Lemma finish_page_run w r page extra pa n o :
  pg_header page = Ptr (base_of page) 0 → mapped w (base_of page) pa n true →
  page_size_ (wr_cfg r) = n → 64 ≤ o → o + 64 ≤ n →
  current_frame_address_ r = Ptr (base_of page) o →
  pages_live w (page :: retired_pages_ r ++ retire_queue_ r ++ extra) →
  let w1 := sentinel_world w pa o (env_clock (w_ticks w)) (current_sequence_ r) in
  ∃ w' r', finish_page page (w, r) = (Ret tt, (w', r')) ∧
    retired_some (set_page None (set_retired (retired_pages_ r ++ [page])
                    (set_sequence (u64 (current_sequence_ r + 1)) r))) r' ∧
    unmapped w1 w' extra ∧
    (∀ b, b ∉ base_of <$> page :: retired_pages_ r → w_maps w' !! b = w_maps w1 !! b) ∧
    pages_live w' (retired_pages_ r' ++ retire_queue_ r' ++ extra).
Proof.
  intros Hp Hm Hn Ho Hfit Ha Hlive w1. unfold finish_page. wstep. rewrite Ha, Hn.
  unfold page_address, addr, FRAME_ALIGNMENT. rewrite Hp. cbn [p_base p_off ptr_add].
  rewrite (proj2 (Z.leb_le _ _)) by lia. wstep.
  erewrite bind_Ret by (apply try_catch_Ret; by eapply write_PageEnd_run).
  fold w1. do 2 wstep. set (r1 := set_page None _).
  destruct (retire_overflow_run (length (retired_pages_ r1)) w1 r1 extra)
    as (w'&r'&Hrun&Hsome&Hun&Ho'&Hl'); [done| |].
  2:{ exists w', r'. split_and!; try done. intros b Hb. apply Ho'. simpl. set_solver. }
  simpl.
  eapply pages_live_perm; [|eapply pages_live_touches; [apply sentinel_world_touches|exact Hlive]].
  rewrite <-app_assoc. apply Permutation_middle.
Qed.

Lemma unmapped_mapped w w' ps p pa n wr :
  unmapped w w' ps → p ∈ ps → mapped w (base_of p) pa n wr → mapped w' (base_of p) pa n wr.
Proof.
  intros Hun Hp (Hm&Hs&?). split_and!; [|by rewrite (file_size_files w w') by apply Hun|done].
  by rewrite (un_maps _ _ _ Hun).
Qed.

(** The members once the next page is installed. *)
Lemma members_install w c r new j :
  wr_cfg r = c → page_size_ c = findPageSize (location_ c) (dest_id_ c) →
  in_u 32 (dest_id_ c) → 0 ≤ aj_page j < 2 ^ 31 → current_page_id_ r = aj_page j →
  (∀ m, page_warmer_ r = Some m → warm_ok w c (aj_page j) m) →
  pages_live w (new :: retired_pages_ r ++ retire_queue_ r ++ warmed r) →
  mapped w (base_of new) (cur_file c j) (page_size_ c) true →
  members w (set_frame_address (Ptr (base_of new) (page_end (aj_cur j))) (set_page (Some new) r)) j.
Proof.
  intros <- ????? Hlive Hm. split; try done.
  - unfold held. simpl. by rewrite <-app_assoc.
  - by exists new.
Qed.

(** Rotation leaves the memory of others alone. *)
Lemma rotate_spares w w2 w3 r r3 mw page new :
  current_page_ r = Some page →
  (∀ b mp, w_maps w !! b = Some mp → b ∉ page_bases r →
    b ≠ base_of new ∧ b ∉ base_of <$> from_option warm_pages [] mw) →
  (∀ b mp, w_maps w !! b = Some mp → w_maps w2 !! b = Some mp) →
  (∀ b, b ∉ base_of <$> page :: retired_pages_ r → w_maps w3 !! b = w_maps w2 !! b) →
  page_warmer_ r3 = mw →
  retired_pages_ r3 ++ retire_queue_ r3 ⊆ (retired_pages_ r ++ [page]) ++ retire_queue_ r →
  spares_others w w3 r (set_frame_address (Ptr (base_of new) 64) (set_page (Some new) r3)).
Proof.
  intros Hpage Hoth Hm2 Hrest Hmw Hsub b mp Hm Hb. destruct (Hoth _ _ Hm Hb) as [Hne Hwb].
  assert (b ∉ base_of <$> page :: retired_pages_ r ++ retire_queue_ r) as Hheld.
  { intros Hin. apply Hb. unfold page_bases, held. rewrite Hpage, fmap_app. apply elem_of_app. by left. }
  split.
  - rewrite Hrest; [by apply Hm2|]. intros Hin. apply Hheld.
    rewrite app_comm_cons, fmap_app. apply elem_of_app. by left.
  - unfold page_bases, held, warmed. simpl. rewrite Hmw, fmap_app.
    intros [->|[(q&->&Hq)%list_elem_of_fmap|Hin]%elem_of_app]%elem_of_cons; [done| |done].
    apply Hheld, list_elem_of_fmap_2. apply Hsub in Hq. set_solver.
Qed.

(** Rotation implements [a_rotate]. *)
(** The warmer's pages while the writer closes page [p] and unmaps others. *)
Lemma warm_ok_finish w1 w2 w3 c p m ps :
  in_u 32 (dest_id_ c) → 64 ≤ page_size_ c → 0 ≤ p → p + 1 < 2 ^ 31 →
  touches (page_file c p) w1 w2 → unmapped w2 w3 ps → warm_pages m ⊆ ps →
  warm_ok w1 c (p + 1) m → warm_ok w3 c (p + 1) m.
Proof.
  intros Hd Hsz Hp Hp' Ht Hun Hsub. eapply (warm_ok_carry w1); [lia|reflexivity|..].
  - intros id Hid. apply header_ok_agree. eapply agree_trans; [eapply touches_agree; [exact Ht|]|].
    + intros Heq%page_file_inj; [lia|done|lia..].
    + intros i _. apply fbyte_files, (un_files _ _ _ Hun).
  - intros pa. rewrite (file_size_files w2 w3) by apply (un_files _ _ _ Hun). apply (tc_size _ _ _ Ht).
  - intros q mp Hq Hl. rewrite (un_maps _ _ _ Hun); [by apply (tc_maps _ _ _ Ht)|]. by apply Hsub.
Qed.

Exercise details: Set down each entry exactly, leaving none out.

Result:
Lemma finish_page_run w r page extra pa n o :
  pg_header page = Ptr (base_of page) 0 → mapped w (base_of page) pa n true →
  page_size_ (wr_cfg r) = n → 64 ≤ o → o + 64 ≤ n →
  current_frame_address_ r = Ptr (base_of page) o →
  pages_live w (page :: retired_pages_ r ++ retire_queue_ r ++ extra) →
  let w1 := sentinel_world w pa o (env_clock (w_ticks w)) (current_sequence_ r) in
  ∃ w' r', finish_page page (w, r) = (Ret tt, (w', r')) ∧
    retired_some (set_page None (set_retired (retired_pages_ r ++ [page])
                    (set_sequence (u64 (current_sequence_ r + 1)) r))) r' ∧
    unmapped w1 w' extra ∧
    (∀ b, b ∉ base_of <$> page :: retired_pages_ r → w_maps w' !! b = w_maps w1 !! b) ∧
    pages_live w' (retired_pages_ r' ++ retire_queue_ r' ++ extra).
Proof.
  intros Hp Hm Hn Ho Hfit Ha Hlive w1. unfold finish_page. wstep. rewrite Ha, Hn.
  unfold page_address, addr, FRAME_ALIGNMENT. rewrite Hp. cbn [p_base p_off ptr_add].
  rewrite (proj2 (Z.leb_le _ _)) by lia. wstep.
  erewrite bind_Ret by (apply try_catch_Ret; by eapply write_PageEnd_run).
  fold w1. do 2 wstep. set (r1 := set_page None _).
  destruct (retire_overflow_run (length (retired_pages_ r1)) w1 r1 extra)
    as (w'&r'&Hrun&Hsome&Hun&Ho'&Hl'); [done| |].
  2:{ exists w', r'. split_and!; try done. intros b Hb. apply Ho'. simpl. set_solver. }
  simpl.
  eapply pages_live_perm; [|eapply pages_live_touches; [apply sentinel_world_touches|exact Hlive]].
  rewrite <-app_assoc. apply Permutation_middle.
Qed.

Lemma unmapped_mapped w w' ps p pa n wr :
  unmapped w w' ps → p ∈ ps → mapped w (base_of p) pa n wr → mapped w' (base_of p) pa n wr.
Proof.
  intros Hun Hp (Hm&Hs&?). split_and!; [|by rewrite (file_size_files w w') by apply Hun|done].
  by rewrite (un_maps _ _ _ Hun).
Qed.

(** The members once the next page is installed. *)
Lemma members_install w c r new j :
  wr_cfg r = c → page_size_ c = findPageSize (location_ c) (dest_id_ c) →
  in_u 32 (dest_id_ c) → 0 ≤ aj_page j < 2 ^ 31 → current_page_id_ r = aj_page j →
  (∀ m, page_warmer_ r = Some m → warm_ok w c (aj_page j) m) →
  pages_live w (new :: retired_pages_ r ++ retire_queue_ r ++ warmed r) →
  mapped w (base_of new) (cur_file c j) (page_size_ c) true →
  members w (set_frame_address (Ptr (base_of new) (page_end (aj_cur j))) (set_page (Some new) r)) j.
Proof.
  intros <- ????? Hlive Hm. split; try done.
  - unfold held. simpl. by rewrite <-app_assoc.
  - by exists new.
Qed.

(** Rotation leaves the memory of others alone. *)
Lemma rotate_spares w w2 w3 r r3 mw page new :
  current_page_ r = Some page →
  (∀ b mp, w_maps w !! b = Some mp → b ∉ page_bases r →
    b ≠ base_of new ∧ b ∉ base_of <$> from_option warm_pages [] mw) →
  (∀ b mp, w_maps w !! b = Some mp → w_maps w2 !! b = Some mp) →
  (∀ b, b ∉ base_of <$> page :: retired_pages_ r → w_maps w3 !! b = w_maps w2 !! b) →
  page_warmer_ r3 = mw →
  retired_pages_ r3 ++ retire_queue_ r3 ⊆ (retired_pages_ r ++ [page]) ++ retire_queue_ r →
  spares_others w w3 r (set_frame_address (Ptr (base_of new) 64) (set_page (Some new) r3)).
Proof.
  intros Hpage Hoth Hm2 Hrest Hmw Hsub b mp Hm Hb. destruct (Hoth _ _ Hm Hb) as [Hne Hwb].
  assert (b ∉ base_of <$> page :: retired_pages_ r ++ retire_queue_ r) as Hheld.
  { intros Hin. apply Hb. unfold page_bases, held. rewrite Hpage, fmap_app. apply elem_of_app. by left. }
  split.
  - rewrite Hrest; [by apply Hm2|]. intros Hin. apply Hheld.
    rewrite app_comm_cons, fmap_app. apply elem_of_app. by left.
  - unfold page_bases, held, warmed. simpl. rewrite Hmw, fmap_app.
    intros [->|[(q&->&Hq)%list_elem_of_fmap|Hin]%elem_of_app]%elem_of_cons; [done| |done].
    apply Hheld, list_elem_of_fmap_2. apply Hsub in Hq. set_solver.
Qed.

(** Rotation implements [a_rotate]. *)
(** The warmer's pages while the writer closes page [p] and unmaps others. *)
Lemma warm_ok_finish w1 w2 w3 c p m ps :
  in_u 32 (dest_id_ c) → 64 ≤ page_size_ c → 0 ≤ p → p + 1 < 2 ^ 31 →
  touches (page_file c p) w1 w2 → unmapped w2 w3 ps → warm_pages m ⊆ ps →
  warm_ok w1 c (p + 1) m → warm_ok w3 c (p + 1) m.
Proof.
  intros Hd Hsz Hp Hp' Ht Hun Hsub. eapply (warm_ok_carry w1); [lia|reflexivity|..].
  - intros id Hid. apply header_ok_agree. eapply agree_trans; [eapply touches_agree; [exact Ht|]|].
    + intros Heq%page_file_inj; [lia|done|lia..].
    + intros i _. apply fbyte_files, (un_files _ _ _ Hun).
  - intros pa. rewrite (file_size_files w2 w3) by apply (un_files _ _ _ Hun). apply (tc_size _ _ _ Ht).
  - intros q mp Hq Hl. rewrite (un_maps _ _ _ Hun); [by apply (tc_maps _ _ _ Ht)|]. by apply Hsub.
Qed.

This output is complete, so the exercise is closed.